§ The problem
Copy, word for word, the lines of the entries below between the one with "holds (fold_left (fun" and the one with "Lemma drain_lifo fuel", inclusive, and leave out everything else.

§ Data extracts

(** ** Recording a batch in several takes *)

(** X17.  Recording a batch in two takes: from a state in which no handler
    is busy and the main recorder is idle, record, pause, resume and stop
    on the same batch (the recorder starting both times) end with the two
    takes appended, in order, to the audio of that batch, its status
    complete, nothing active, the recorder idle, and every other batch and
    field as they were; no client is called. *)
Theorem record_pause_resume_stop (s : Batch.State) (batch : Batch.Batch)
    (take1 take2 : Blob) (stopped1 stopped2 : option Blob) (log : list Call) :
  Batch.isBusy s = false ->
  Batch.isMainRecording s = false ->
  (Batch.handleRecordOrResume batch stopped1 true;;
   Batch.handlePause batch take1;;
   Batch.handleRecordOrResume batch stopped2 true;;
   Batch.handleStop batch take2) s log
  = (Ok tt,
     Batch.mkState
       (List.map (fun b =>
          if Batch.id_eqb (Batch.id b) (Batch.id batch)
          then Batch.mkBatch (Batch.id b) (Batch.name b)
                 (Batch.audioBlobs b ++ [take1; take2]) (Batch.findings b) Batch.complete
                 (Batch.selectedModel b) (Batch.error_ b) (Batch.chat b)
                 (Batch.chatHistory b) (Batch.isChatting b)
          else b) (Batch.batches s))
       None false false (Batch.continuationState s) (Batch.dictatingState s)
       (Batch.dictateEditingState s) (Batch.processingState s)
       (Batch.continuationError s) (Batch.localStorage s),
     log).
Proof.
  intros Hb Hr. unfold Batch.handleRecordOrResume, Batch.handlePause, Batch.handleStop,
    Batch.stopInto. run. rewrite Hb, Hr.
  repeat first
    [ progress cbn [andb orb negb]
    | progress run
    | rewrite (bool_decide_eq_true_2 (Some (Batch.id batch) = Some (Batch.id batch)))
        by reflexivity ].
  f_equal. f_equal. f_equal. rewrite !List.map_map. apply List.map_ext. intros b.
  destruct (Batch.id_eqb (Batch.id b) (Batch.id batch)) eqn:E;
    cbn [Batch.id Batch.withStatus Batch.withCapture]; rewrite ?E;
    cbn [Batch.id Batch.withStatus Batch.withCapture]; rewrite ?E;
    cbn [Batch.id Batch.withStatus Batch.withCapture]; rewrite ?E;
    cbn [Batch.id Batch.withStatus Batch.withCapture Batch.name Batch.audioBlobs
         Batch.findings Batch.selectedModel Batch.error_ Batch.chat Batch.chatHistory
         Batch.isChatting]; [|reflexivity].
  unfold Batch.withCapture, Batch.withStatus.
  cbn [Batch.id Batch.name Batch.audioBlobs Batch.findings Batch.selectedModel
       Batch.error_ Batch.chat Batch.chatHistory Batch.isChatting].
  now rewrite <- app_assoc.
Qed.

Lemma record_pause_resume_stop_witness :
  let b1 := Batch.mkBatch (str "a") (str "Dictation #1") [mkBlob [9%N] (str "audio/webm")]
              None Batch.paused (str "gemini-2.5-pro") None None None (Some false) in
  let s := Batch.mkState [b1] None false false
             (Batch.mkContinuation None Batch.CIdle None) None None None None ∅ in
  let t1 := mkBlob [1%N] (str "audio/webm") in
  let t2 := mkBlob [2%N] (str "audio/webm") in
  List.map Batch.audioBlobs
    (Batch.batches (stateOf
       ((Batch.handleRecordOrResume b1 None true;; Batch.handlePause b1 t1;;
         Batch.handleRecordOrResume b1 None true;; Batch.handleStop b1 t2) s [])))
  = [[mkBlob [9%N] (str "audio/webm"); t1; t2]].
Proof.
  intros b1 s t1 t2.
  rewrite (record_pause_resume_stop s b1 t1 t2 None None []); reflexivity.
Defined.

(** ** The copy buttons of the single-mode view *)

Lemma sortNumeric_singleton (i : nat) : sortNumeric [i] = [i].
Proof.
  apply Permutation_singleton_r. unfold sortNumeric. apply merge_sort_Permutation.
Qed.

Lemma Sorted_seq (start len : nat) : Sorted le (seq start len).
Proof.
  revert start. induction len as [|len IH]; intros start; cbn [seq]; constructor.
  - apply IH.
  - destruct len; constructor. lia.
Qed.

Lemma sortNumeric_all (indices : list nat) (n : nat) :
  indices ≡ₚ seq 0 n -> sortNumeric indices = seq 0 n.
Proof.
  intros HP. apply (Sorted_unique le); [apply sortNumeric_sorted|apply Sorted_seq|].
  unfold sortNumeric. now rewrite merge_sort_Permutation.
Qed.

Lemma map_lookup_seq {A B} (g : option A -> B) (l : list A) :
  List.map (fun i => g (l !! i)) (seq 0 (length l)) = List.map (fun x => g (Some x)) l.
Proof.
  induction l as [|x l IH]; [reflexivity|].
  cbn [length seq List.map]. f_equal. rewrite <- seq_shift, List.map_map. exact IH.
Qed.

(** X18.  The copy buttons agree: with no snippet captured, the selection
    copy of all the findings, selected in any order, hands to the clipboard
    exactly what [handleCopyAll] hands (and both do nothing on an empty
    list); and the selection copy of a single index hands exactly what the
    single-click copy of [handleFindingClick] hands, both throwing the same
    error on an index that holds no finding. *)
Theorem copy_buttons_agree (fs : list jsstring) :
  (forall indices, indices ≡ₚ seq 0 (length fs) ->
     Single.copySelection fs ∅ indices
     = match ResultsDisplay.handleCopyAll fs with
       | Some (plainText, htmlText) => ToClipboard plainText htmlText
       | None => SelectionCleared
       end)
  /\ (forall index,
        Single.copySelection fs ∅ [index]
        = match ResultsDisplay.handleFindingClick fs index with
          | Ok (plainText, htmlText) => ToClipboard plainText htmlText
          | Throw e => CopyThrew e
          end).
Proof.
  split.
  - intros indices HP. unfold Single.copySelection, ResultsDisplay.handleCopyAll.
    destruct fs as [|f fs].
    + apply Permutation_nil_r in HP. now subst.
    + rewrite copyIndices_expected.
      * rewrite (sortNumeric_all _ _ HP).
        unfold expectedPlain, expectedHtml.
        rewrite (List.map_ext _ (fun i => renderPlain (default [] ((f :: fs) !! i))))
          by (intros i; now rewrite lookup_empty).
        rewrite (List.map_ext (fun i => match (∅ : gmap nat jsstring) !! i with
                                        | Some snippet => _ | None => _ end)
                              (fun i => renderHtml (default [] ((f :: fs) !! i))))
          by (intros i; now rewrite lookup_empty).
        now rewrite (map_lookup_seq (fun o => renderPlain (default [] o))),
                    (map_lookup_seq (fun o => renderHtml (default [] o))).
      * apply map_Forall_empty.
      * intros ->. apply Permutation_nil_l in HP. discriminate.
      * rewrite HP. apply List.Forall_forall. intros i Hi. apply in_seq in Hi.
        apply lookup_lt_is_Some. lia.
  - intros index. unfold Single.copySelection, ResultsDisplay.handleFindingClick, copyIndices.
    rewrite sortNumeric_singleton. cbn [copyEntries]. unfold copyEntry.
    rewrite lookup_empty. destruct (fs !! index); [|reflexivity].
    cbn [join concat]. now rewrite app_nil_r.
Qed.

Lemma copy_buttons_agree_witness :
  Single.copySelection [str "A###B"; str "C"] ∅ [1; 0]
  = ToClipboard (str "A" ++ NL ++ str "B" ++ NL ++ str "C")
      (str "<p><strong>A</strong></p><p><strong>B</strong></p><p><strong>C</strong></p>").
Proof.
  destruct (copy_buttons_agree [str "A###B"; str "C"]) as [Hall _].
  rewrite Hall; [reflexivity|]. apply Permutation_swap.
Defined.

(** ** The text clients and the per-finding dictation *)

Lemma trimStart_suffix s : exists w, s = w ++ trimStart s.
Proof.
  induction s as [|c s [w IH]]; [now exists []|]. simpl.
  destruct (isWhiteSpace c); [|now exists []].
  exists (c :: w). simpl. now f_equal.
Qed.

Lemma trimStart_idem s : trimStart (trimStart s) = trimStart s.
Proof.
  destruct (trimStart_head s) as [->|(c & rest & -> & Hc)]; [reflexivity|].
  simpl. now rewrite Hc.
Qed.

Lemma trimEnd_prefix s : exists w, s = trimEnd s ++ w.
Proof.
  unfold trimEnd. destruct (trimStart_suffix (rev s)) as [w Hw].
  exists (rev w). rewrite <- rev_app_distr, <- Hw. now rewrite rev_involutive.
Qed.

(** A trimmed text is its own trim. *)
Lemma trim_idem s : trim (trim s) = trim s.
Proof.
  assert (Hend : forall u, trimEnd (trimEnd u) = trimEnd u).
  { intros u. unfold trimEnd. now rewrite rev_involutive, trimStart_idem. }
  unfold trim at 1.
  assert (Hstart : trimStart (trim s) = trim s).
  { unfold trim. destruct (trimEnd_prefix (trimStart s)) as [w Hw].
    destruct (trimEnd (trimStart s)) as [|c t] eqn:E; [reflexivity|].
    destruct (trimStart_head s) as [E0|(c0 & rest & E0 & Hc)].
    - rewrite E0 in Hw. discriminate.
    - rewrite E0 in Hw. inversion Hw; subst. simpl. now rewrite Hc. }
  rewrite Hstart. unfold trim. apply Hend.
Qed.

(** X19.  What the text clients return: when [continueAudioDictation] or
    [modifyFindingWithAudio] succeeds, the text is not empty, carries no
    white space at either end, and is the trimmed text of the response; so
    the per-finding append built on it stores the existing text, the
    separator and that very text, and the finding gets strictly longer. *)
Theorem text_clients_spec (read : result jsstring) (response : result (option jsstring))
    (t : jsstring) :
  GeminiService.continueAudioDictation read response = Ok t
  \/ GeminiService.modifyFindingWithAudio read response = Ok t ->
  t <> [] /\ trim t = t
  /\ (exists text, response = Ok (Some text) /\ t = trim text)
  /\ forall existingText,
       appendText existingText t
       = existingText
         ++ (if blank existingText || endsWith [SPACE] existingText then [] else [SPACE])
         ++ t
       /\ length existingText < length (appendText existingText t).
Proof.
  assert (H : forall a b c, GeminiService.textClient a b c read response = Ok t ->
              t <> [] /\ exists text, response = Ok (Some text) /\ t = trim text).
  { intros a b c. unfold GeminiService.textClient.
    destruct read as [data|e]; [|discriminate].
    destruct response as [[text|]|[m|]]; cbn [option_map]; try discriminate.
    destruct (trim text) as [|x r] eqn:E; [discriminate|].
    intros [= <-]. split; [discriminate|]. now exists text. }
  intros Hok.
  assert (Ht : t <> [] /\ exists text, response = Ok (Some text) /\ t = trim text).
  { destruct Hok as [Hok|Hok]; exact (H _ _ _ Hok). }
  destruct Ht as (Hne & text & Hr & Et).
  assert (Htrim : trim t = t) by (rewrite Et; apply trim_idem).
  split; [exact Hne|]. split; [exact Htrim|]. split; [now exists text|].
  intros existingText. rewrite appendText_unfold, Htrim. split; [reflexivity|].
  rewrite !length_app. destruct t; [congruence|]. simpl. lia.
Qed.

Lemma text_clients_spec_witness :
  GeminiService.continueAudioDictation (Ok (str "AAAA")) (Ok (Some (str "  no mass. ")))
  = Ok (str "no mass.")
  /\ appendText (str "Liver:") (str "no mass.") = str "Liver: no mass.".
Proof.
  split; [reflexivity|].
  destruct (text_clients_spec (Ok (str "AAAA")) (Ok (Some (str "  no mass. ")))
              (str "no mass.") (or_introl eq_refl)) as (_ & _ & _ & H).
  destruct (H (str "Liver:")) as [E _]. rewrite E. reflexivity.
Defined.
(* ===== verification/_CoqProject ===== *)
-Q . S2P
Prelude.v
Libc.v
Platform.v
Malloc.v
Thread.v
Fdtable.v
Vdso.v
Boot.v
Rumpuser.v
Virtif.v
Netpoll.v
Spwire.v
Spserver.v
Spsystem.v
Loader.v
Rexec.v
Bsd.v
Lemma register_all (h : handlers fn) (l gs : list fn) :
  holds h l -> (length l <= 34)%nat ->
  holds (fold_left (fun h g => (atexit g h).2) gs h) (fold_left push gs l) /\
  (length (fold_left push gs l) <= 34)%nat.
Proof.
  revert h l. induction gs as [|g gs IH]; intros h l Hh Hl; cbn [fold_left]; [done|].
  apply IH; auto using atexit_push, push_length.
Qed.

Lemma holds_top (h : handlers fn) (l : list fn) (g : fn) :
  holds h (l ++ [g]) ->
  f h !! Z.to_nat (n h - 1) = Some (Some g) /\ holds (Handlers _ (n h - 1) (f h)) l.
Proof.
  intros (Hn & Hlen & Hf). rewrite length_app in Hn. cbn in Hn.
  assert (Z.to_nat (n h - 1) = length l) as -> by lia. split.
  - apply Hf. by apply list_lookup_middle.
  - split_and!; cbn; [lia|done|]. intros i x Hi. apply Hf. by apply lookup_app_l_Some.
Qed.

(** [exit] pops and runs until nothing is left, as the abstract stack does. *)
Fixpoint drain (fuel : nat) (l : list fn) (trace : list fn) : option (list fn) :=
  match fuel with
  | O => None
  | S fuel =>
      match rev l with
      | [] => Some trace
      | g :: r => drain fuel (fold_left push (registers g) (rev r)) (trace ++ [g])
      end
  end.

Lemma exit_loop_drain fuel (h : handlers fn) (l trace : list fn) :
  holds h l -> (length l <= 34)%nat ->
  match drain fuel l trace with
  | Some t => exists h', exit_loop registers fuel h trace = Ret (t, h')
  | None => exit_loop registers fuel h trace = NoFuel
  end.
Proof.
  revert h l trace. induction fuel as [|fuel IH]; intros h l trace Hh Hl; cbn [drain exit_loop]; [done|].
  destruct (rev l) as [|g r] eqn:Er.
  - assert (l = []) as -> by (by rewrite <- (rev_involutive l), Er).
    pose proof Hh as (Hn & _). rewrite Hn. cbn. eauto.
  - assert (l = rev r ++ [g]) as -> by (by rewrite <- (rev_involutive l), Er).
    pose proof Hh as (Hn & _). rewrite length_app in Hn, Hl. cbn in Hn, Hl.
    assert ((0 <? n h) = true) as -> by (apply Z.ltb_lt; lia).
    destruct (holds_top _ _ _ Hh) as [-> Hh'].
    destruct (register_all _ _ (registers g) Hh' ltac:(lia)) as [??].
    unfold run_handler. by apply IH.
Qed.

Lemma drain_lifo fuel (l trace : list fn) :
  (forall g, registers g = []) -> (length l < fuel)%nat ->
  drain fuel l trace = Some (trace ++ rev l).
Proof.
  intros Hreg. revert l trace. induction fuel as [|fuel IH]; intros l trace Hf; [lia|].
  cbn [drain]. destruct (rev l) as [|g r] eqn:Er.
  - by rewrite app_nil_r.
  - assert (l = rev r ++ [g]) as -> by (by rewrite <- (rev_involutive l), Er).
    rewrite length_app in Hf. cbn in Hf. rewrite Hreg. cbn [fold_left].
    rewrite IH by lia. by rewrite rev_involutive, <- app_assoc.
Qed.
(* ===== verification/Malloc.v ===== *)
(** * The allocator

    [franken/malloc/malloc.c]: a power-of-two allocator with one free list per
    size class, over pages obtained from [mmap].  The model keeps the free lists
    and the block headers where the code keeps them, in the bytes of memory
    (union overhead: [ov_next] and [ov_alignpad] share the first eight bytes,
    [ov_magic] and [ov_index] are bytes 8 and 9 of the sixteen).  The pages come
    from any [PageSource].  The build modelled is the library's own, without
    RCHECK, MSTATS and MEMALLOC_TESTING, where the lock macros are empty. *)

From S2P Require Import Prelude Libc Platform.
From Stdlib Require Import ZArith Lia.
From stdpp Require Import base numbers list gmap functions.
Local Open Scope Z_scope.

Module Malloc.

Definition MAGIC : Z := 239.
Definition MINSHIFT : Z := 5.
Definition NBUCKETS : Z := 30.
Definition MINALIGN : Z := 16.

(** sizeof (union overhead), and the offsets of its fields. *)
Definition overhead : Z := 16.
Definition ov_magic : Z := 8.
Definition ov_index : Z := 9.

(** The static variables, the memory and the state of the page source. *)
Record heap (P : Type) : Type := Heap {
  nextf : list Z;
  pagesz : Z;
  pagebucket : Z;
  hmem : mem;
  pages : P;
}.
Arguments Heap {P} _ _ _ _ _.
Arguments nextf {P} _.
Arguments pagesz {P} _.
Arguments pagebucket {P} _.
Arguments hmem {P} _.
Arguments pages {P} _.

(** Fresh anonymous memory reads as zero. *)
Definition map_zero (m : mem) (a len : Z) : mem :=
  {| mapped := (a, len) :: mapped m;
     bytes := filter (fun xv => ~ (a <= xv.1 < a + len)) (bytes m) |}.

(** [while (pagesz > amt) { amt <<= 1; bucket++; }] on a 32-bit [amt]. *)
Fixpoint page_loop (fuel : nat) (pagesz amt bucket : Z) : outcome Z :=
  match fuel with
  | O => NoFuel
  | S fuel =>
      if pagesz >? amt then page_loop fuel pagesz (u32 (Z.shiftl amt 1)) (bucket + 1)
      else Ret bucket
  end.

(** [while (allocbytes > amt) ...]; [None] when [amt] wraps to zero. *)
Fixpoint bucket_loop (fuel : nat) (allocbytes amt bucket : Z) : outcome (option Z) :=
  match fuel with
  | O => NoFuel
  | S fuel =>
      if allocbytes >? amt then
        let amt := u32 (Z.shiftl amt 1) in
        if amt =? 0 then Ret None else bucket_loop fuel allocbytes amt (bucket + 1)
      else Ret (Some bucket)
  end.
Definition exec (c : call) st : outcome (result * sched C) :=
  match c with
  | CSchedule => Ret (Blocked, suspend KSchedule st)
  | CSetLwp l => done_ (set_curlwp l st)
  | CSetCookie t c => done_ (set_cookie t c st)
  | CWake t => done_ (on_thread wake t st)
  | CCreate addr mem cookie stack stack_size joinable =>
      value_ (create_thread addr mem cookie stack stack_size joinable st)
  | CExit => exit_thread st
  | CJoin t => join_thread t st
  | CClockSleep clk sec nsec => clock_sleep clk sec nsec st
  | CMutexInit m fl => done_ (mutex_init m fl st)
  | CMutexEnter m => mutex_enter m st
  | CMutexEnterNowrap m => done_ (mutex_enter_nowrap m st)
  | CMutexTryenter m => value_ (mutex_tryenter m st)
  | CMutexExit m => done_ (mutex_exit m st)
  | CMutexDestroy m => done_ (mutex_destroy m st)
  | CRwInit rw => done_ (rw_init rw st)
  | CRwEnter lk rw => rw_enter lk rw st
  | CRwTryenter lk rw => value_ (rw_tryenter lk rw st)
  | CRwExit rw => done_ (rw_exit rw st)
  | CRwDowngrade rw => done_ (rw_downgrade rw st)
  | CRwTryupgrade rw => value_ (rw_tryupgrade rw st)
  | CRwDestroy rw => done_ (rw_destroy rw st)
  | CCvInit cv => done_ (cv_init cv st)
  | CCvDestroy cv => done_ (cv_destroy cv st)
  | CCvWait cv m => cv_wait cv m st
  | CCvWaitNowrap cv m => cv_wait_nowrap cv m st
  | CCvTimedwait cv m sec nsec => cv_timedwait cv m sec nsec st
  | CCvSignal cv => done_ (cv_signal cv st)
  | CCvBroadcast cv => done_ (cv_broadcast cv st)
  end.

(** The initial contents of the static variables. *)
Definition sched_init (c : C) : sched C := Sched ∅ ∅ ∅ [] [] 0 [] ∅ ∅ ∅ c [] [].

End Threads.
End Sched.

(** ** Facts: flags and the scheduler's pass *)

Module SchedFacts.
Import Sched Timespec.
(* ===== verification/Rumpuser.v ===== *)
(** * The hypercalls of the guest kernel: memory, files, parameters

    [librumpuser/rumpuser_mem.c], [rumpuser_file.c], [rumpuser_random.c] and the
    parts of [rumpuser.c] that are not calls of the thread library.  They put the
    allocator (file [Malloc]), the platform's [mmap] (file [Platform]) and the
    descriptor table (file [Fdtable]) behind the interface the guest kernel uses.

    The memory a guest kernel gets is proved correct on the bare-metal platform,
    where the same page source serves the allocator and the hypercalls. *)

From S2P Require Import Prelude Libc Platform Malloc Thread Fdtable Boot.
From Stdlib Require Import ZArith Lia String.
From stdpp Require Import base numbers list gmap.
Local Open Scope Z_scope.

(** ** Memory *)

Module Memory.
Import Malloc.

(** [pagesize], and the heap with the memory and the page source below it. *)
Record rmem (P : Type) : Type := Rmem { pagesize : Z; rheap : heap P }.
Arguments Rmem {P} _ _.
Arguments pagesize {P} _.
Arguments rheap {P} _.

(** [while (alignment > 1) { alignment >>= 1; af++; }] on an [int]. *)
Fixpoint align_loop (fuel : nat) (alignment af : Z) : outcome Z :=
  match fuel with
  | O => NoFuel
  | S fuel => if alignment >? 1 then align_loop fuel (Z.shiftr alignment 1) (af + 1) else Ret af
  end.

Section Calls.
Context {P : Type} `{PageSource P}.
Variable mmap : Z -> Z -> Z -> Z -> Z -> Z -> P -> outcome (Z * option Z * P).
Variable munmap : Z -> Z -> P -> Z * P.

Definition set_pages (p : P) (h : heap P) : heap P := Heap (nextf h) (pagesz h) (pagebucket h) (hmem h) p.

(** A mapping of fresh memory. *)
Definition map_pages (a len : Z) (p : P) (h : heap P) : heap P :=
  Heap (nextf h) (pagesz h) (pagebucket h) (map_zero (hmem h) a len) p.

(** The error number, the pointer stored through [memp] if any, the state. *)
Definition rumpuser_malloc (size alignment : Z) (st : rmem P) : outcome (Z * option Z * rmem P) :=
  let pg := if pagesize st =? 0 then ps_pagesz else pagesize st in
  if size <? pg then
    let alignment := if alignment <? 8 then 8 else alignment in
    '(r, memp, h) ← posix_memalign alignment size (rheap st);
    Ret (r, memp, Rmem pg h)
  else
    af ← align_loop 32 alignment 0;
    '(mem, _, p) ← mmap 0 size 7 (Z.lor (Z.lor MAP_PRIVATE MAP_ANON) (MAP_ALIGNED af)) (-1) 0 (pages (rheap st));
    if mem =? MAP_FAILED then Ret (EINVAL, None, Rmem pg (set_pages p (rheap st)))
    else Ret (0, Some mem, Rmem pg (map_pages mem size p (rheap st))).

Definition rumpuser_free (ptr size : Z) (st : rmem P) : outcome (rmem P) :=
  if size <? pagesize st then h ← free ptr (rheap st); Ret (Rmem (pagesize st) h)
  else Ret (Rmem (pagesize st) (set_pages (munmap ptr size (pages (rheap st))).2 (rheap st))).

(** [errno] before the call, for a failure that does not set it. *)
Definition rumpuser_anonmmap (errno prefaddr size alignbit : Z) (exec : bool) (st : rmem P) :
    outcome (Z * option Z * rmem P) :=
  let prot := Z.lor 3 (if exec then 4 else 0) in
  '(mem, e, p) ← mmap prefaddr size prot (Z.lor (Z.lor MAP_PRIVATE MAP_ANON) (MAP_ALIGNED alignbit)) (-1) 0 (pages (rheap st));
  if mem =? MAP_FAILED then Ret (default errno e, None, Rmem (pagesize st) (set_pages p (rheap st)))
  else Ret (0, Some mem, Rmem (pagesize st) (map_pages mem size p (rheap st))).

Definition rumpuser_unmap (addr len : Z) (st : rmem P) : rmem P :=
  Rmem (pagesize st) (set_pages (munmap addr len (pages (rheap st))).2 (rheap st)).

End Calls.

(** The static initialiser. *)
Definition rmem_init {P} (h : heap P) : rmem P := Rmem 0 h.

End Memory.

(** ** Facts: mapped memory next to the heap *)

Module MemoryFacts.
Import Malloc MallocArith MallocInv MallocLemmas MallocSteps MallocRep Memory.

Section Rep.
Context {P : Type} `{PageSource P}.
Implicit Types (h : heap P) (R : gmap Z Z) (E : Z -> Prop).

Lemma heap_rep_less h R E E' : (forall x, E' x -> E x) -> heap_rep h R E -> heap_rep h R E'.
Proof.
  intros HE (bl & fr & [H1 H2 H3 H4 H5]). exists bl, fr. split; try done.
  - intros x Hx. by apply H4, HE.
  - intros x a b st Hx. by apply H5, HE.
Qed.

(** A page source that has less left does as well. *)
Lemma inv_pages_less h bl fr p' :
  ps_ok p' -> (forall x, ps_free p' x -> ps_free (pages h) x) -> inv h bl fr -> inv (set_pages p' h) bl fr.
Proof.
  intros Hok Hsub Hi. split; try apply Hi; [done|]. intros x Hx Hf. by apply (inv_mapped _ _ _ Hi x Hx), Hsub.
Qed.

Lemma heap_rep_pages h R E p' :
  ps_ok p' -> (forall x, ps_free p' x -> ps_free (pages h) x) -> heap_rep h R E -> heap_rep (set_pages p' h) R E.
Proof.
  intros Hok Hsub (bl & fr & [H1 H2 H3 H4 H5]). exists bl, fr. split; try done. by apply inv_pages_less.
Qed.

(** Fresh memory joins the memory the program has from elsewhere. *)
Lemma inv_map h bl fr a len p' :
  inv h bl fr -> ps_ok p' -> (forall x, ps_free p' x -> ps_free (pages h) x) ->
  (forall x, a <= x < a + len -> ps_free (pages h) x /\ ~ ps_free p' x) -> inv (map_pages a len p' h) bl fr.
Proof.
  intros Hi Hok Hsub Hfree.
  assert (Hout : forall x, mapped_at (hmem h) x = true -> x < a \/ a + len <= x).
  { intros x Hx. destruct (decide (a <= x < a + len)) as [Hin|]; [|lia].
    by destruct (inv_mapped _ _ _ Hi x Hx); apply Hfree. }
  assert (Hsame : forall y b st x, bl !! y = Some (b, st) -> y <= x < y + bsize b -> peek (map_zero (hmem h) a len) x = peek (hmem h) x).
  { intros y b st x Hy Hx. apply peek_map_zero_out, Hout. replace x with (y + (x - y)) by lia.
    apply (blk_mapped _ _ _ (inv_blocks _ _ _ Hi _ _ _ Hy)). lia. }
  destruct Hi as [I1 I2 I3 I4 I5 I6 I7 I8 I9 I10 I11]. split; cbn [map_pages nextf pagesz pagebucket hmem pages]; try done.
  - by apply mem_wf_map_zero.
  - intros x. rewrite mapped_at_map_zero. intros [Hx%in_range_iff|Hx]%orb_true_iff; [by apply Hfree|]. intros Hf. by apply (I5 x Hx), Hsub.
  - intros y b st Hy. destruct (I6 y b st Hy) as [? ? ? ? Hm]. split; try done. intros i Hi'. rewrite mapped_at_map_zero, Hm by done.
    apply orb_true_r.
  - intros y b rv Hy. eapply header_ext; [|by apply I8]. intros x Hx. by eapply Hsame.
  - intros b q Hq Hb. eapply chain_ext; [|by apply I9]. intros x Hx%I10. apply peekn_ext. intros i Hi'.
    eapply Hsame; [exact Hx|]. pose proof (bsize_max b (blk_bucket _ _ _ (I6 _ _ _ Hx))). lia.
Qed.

§ Exercise result
  holds (fold_left (fun h g => (atexit g h).2) gs h) (fold_left push gs l) /\
  (length (fold_left push gs l) <= 34)%nat.
Proof.
  revert h l. induction gs as [|g gs IH]; intros h l Hh Hl; cbn [fold_left]; [done|].
  apply IH; auto using atexit_push, push_length.
Qed.

Lemma holds_top (h : handlers fn) (l : list fn) (g : fn) :
  holds h (l ++ [g]) ->
  f h !! Z.to_nat (n h - 1) = Some (Some g) /\ holds (Handlers _ (n h - 1) (f h)) l.
Proof.
  intros (Hn & Hlen & Hf). rewrite length_app in Hn. cbn in Hn.
  assert (Z.to_nat (n h - 1) = length l) as -> by lia. split.
  - apply Hf. by apply list_lookup_middle.
  - split_and!; cbn; [lia|done|]. intros i x Hi. apply Hf. by apply lookup_app_l_Some.
Qed.

(** [exit] pops and runs until nothing is left, as the abstract stack does. *)
Fixpoint drain (fuel : nat) (l : list fn) (trace : list fn) : option (list fn) :=
  match fuel with
  | O => None
  | S fuel =>
      match rev l with
      | [] => Some trace
      | g :: r => drain fuel (fold_left push (registers g) (rev r)) (trace ++ [g])
      end
  end.

Lemma exit_loop_drain fuel (h : handlers fn) (l trace : list fn) :
  holds h l -> (length l <= 34)%nat ->
  match drain fuel l trace with
  | Some t => exists h', exit_loop registers fuel h trace = Ret (t, h')
  | None => exit_loop registers fuel h trace = NoFuel
  end.
Proof.
  revert h l trace. induction fuel as [|fuel IH]; intros h l trace Hh Hl; cbn [drain exit_loop]; [done|].
  destruct (rev l) as [|g r] eqn:Er.
  - assert (l = []) as -> by (by rewrite <- (rev_involutive l), Er).
    pose proof Hh as (Hn & _). rewrite Hn. cbn. eauto.
  - assert (l = rev r ++ [g]) as -> by (by rewrite <- (rev_involutive l), Er).
    pose proof Hh as (Hn & _). rewrite length_app in Hn, Hl. cbn in Hn, Hl.
    assert ((0 <? n h) = true) as -> by (apply Z.ltb_lt; lia).
    destruct (holds_top _ _ _ Hh) as [-> Hh'].
    destruct (register_all _ _ (registers g) Hh' ltac:(lia)) as [??].
    unfold run_handler. by apply IH.
Qed.

Lemma drain_lifo fuel (l trace : list fn) :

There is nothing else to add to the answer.